Go line by line through the records and tally those that include "unfold". Respond with the tally only.

[Stored data entries]

■ ■ ■ ■ ■ ■ ■

(** The payload is written to the buffer of the call that owns a matching slot. *)
Lemma core_memcpy spurious a cs bs tr h id x pl t ra p i b :
  core spurious a cs bs (tr ++ [EvInd h id (Some (x :: pl))]) → cs !! t = Some (ra, p) → slot_of p = Some i →
  (∃ l, since_select t tr l) → a_handle ra = h → a_ind ra = id → bs !! t = Some b → length (x :: pl) ≤ length b →
  core spurious a cs (<[t := (x :: pl) ++ drop (length (x :: pl)) b]> bs) (tr ++ [EvInd h id (Some (x :: pl))]).
Proof.
  intros [L1 L2 U O1 O2 Q Fr Sl B Bd T E] Hc Hi [l Hl] Hh Hid Hb Hlen. split; try done.
  - intros t' ra' p' b' Hc' Hb'. destruct (B t' ra' p' b' Hc' Hb') as (b0 & E0 & L0). rewrite lookup_insert.
    case_decide; [|eauto]. subst t'. rewrite Hb in E0. simplify_eq. eexists. split; [done|].
    rewrite length_app, length_drop. lia.
  - intros t' Ht'. rewrite lookup_insert in Ht'. case_decide; [subst; eauto|eauto].
  - intros Hsp t' ra' p' i' s' Hc' Hi' Hs' Hsel' Ha'. destruct (decide (t' = t)) as [->|Hne].
    + assert (ra' = ra) as -> by congruence. eapply evidence_new; [done..|]. intros x' pl' [= <- <-] _.
      rewrite lookup_insert_eq. eexists. split; [done|]. by apply prefix_app_r.
    + eapply evidence_bufs; [by eapply E|]. by rewrite lookup_insert_ne.
Qed.

(** What processing one slot leaves for the rest of the loop. *)
Definition sig_ok (cs : gmap addr (req_args * pc)) (bs : gmap addr (list Z)) (tr : list ev) (sg : list nat) : Prop :=
  ∀ j t ra p, j ∈ sg → cs !! t = Some (ra, p) → slot_of p = Some j → evidence t ra tr bs.

Definition fits (cs : gmap addr (req_args * pc)) (h id : Z) (pl : option (list Z)) : Prop :=
  ∀ t ra p b l, cs !! t = Some (ra, p) → a_handle ra = h → a_ind ra = id → a_buf ra = Some b → pl = Some l →
    length l ≤ length b.

Lemma core_process_slot spurious a cs bs tr h id pl i sg :
  core spurious a cs bs (tr ++ [EvInd h id pl]) → i < LOC_SYNC_REQ_BUFFER_SIZE → fits cs h id pl →
  (∀ t ra p, cs !! t = Some (ra, p) → selected p = true → ∃ l, since_select t tr l) →
  sig_ok cs bs (tr ++ [EvInd h id pl]) sg →
  ∃ u k st, process_slot i h id pl (IndState a bs sg) = Some (u, k, st) ∧
    core spurious (is_array st) cs (is_bufs st) (tr ++ [EvInd h id pl]) ∧
    sig_ok cs (is_bufs st) (tr ++ [EvInd h id pl]) (signalled st) ∧
    slot_in_use (is_array st) = slot_in_use a ∧ in_use (is_array st) = in_use a ∧ slot_in_use a !! i = Some u ∧
    (k = true → u = true).
Proof.
  intros C Hlt Hfit Htr Hsg. pose proof C as [L1 L2 U O1 O2 Q Fr Sl B Bd T E].
  assert (is_Some (slot_in_use a !! i)) as [u Hu] by (apply lookup_lt_is_Some; lia).
  assert (is_Some (slots a !! i)) as [s Hs] by (apply lookup_lt_is_Some; lia).
  unfold process_slot. cbn [is_array is_bufs signalled]. rewrite Hu. cbn. rewrite Hs. cbn.
  destruct (slot_matches u s h id) eqn:Hm; [|exists u, false, (IndState a bs sg); done].
  unfold slot_matches in Hm. apply andb_prop in Hm as [Hm Har]. apply andb_prop in Hm as [Hm Hid].
  apply andb_prop in Hm as [Hu1 Hh]. apply Z.eqb_eq in Hh, Hid. apply negb_true_iff in Har. subst u.
  destruct (O2 i Hu) as (t & ra & p & Hc & Hi). destruct (Sl t ra p i s Hc Hi Hs) as [Hw Hp].
  assert (∀ bs' k, core spurious a cs bs' (tr ++ [EvInd h id pl]) → sig_ok cs bs' (tr ++ [EvInd h id pl]) sg →
    (selected p = true → evidence t ra (tr ++ [EvInd h id pl]) bs') →
    ∃ u k' st, Some (if ind_is_waiting s
                     then (true, k, IndState (set_slot i (Slot (client_handle s) (ind_is_selected s) (ind_is_waiting s)
                             (ind_has_arrived s) (req_id s) (recv_ind_payload_ptr s) id) a) bs' (sg ++ [i]))
                     else (true, k, IndState (set_slot i (set_arrived s) a) bs' sg)) = Some (u, k', st) ∧
      core spurious (is_array st) cs (is_bufs st) (tr ++ [EvInd h id pl]) ∧
      sig_ok cs (is_bufs st) (tr ++ [EvInd h id pl]) (signalled st) ∧
      slot_in_use (is_array st) = slot_in_use a ∧ in_use (is_array st) = in_use a ∧ Some true = Some u ∧
      (k' = true → u = true)) as Hfin.
  { intros bs' k C' Hsg' Hev.
    assert (core spurious (set_slot i (if ind_is_waiting s then Slot (client_handle s) (ind_is_selected s) (ind_is_waiting s)
       (ind_has_arrived s) (req_id s) (recv_ind_payload_ptr s) id else set_arrived s) a) cs bs' (tr ++ [EvInd h id pl])) as C2.
    { rewrite <-(insert_id cs t (ra, p) Hc). eapply (core_move _ _ _ _ _ t ra p p i s); eauto.
      - split; [destruct (ind_is_waiting s) eqn:Ew; cbn; congruence|].
        destruct (selected p); [|destruct (ind_is_waiting s); done]. destruct Hp as (? & ? & ?).
        destruct (ind_is_waiting s); cbn; split_and!; congruence. }
    destruct (ind_is_waiting s) eqn:Ew.
    - do 3 eexists. split; [done|]. cbn. split_and!; try done. intros j t' ra' p' Hj Hc' Hi'. apply elem_of_app in Hj as [Hj|Hj]; [by eapply Hsg'|].
      apply list_elem_of_singleton in Hj as ->. assert (t' = t) as -> by (by eapply Q). assert (ra' = ra) as -> by congruence.
      apply Hev. destruct p; done.
    - do 3 eexists. split; [done|]. by cbn. }
  assert (∀ x pl', pl = Some (x :: pl') → recv_ind_payload_ptr s = Some t → selected p = true →
      ∃ b, bs !! t = Some b ∧ length (x :: pl') ≤ length b ∧ a_handle ra = h ∧ a_ind ra = id) as Hbuf.
  { intros x pl' Epl Hptr Hsel. rewrite Hsel in Hp. destruct Hp as (Hp1 & Hp2 & Hp3). destruct (a_buf ra) as [b|] eqn:Eb; [|congruence].
    destruct (B t ra p b Hc Eb) as (b' & Hb' & Hlen). exists b'. split_and!; [done| |congruence|congruence]. rewrite Hlen.
    eapply Hfit; eauto; congruence. }
  assert (selected p = true → recv_ind_payload_ptr s = None ∨ pl = None ∨ pl = Some [] →
            evidence t ra (tr ++ [EvInd h id pl]) bs) as Hev0.
  { intros Hsel Hn. rewrite Hsel in Hp. destruct Hp as (Hp1 & Hp2 & Hp3). destruct (Htr t ra p Hc Hsel) as [l Hl].
    eapply evidence_new; [exact Hl|congruence|congruence|]. intros x pl' -> [b Hb]. exfalso. rewrite Hb in Hp3. naive_solver. }
  destruct (recv_ind_payload_ptr s) as [q|] eqn:Eptr.
  2: { cbn. apply (Hfin bs false); auto. }
  destruct pl as [[|x pl]|]; [cbn; apply (Hfin bs false); auto| |cbn; apply (Hfin bs false); auto].
  assert (selected p = true) as Hsel by (destruct (selected p); [done|congruence]). rewrite Hsel in Hp.
  assert (q = t) as ->. { destruct Hp as (_ & _ & Hp3). destruct (a_buf ra); congruence. }
  destruct (Hbuf x pl eq_refl eq_refl Hsel) as (b & Hb & Hlen & Hh' & Hid'). destruct (Htr t ra p Hc Hsel) as [l Hl].
  unfold memcpy. rewrite Hb. cbn -[length take drop app]. rewrite decide_True by done. cbn -[length take drop app].
  assert (core spurious a cs (<[t := (x :: pl) ++ drop (length (x :: pl)) b]> bs) (tr ++ [EvInd h id (Some (x :: pl))])) as C2.
  { eapply core_memcpy; eauto. }
  apply (Hfin _ true); auto.
  - intros j t' ra' p' Hj Hc' Hi'. destruct (decide (t' = t)) as [->|Hne].
    + assert (ra' = ra) as -> by congruence. eapply evidence_new; [done..|]. intros x' pl' [= <- <-] _.
      rewrite lookup_insert_eq. eexists. split; [done|]. by apply prefix_app_r.
    + eapply evidence_bufs; [by eapply Hsg|]. by rewrite lookup_insert_ne.
  - intros _. eapply evidence_new; [done..|]. intros x' pl' [= <- <-] _.
    rewrite lookup_insert_eq. eexists. split; [done|]. by apply prefix_app_r.
Qed.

■ ■ ■ ■ ■ ■ ■

> [Solution for this exercise]
3